Prime Minister David Cameron was on Friday thrust right into the centre of the News of the World phone-hacking scandal as his former communications chief, Andy Coulson, was arrested in connection with police investigations into the case.
He was Editor of the paper during the period to which some of the allegations relate. He resigned in 2007 when its then royal correspondent, Clive Goodman, was jailed for his role in hacking phones of members of the royal family.
Mr. Coulson, who has denied any knowledge of illegal practices by NoW journalists under his watch, was hired by Mr. Cameron to head the Conservative party's media operation. He brought him into Downing Street after becoming Prime Minister last year ignoring warnings about his controversial past.
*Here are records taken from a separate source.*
(** The end of a load is awaited with a claim of its own. *)
Lemma wp_await l Q :
  claims γ (CWait l) -∗
  (∀ e, ⌜is_loading e = false⌝ -∗ locked γ (LEntry l) -∗ entry_at γ l e -∗ claims γ (CWait l) -∗ Q tt) -∗
  W (act (fun s => match cs_entries s !! l with
    | None => Undef
    | Some e => match cs_held s !! LEntry l with
        | None => if has_flag (e_state e) KES_EXTENT_LOADING then Stuck
                  else Returns (tt, set_locks (<[LEntry l := 0%nat]> (cs_held s)) s)
        | Some _ => Stuck end
    end)) Q.
Proof.
  iIntros "Hw HQ". iApply wp_act. iIntros (s) "S".
  iDestruct (public_entry with "S Hw") as "#(%e & %E & _)". rw E.
  destruct (cs_held s !! LEntry l) eqn:Eh.
  { iModIntro. iSplitR; [done|]. iIntros (y s' [=]). }
  destruct (has_flag (e_state e) KES_EXTENT_LOADING) eqn:Hld.
  { iModIntro. iSplitR; [done|]. iIntros (y s' [=]). }
  iSplitR; [done|]. iIntros "!>" (y s' [= <- <-]).
  iMod (take_entry_lock s l _ with "S Hw") as "($ & Hw & %e1 & %E1 & Hx & He)"; [exact Eh|].
  rw E in E1. injection E1 as <-. by iApply ("HQ" with "[//] Hx He Hw").
Qed.
End locking.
Mr. Coulson (43) quit in January this year as fresh revelations about NoW's allegedly illegal news-gathering tactics emerged, prompting calls for his resignation.
On Friday, Mr. Cameron defended his decision to hire Mr. Coulson and described him as a “friend”.
“I became friends with him and I think he did his job for me in a very effective way. He became a friend and he is a friend,” he said.
He also announced two inquiries — one to be led by a judge — into the scandal which has shaken Rupert Murdoch's media group to its roots and threatens his bid for the takeover of the satellite broadcaster BskyB.
Breaking his silence over calls for the resignation of Rebekah Brooks, chief executive of News International which publishes NoW, the Prime Minister said there had been reports that that she had offered to resign “In this situation I would have taken it,” he said.
Ms. Brooks, who was Editor of NoW when the alleged hacking took place, is a personal friend of Mr. Cameron's and until now he had refused to comment on her position. Mr. Coulson's arrest came hours after Mr. Murdoch, in a surprise move, announced that he was shutting down NoW and that the forthcoming Sunday issue of the 168-year-old newspaper would be its last.
James Murdoch, chairman of News International which also publishes The Times and the Sun said its behaviour had “sullied” the reputation of the organisation.
“The NoW is in the business of holding others to account. But it failed when it came to itself,” he said amid a growing public backlash which saw several high-profile advertisers pull their accounts while shares in its parent company fell and thousands of readers signed up to online boycott campaigns.
Staff at NoW said they were inundated with calls from angry readers following revelations that a detective hired by the paper hacked the phone of families of the victims of the London 2005 bombings.
There was speculation that Mr. Murdoch was already planning to launch another Sunday tabloid to replace NoW which had been Britain's best-selling newspaper and known as a “cash cow” of the Murdoch group.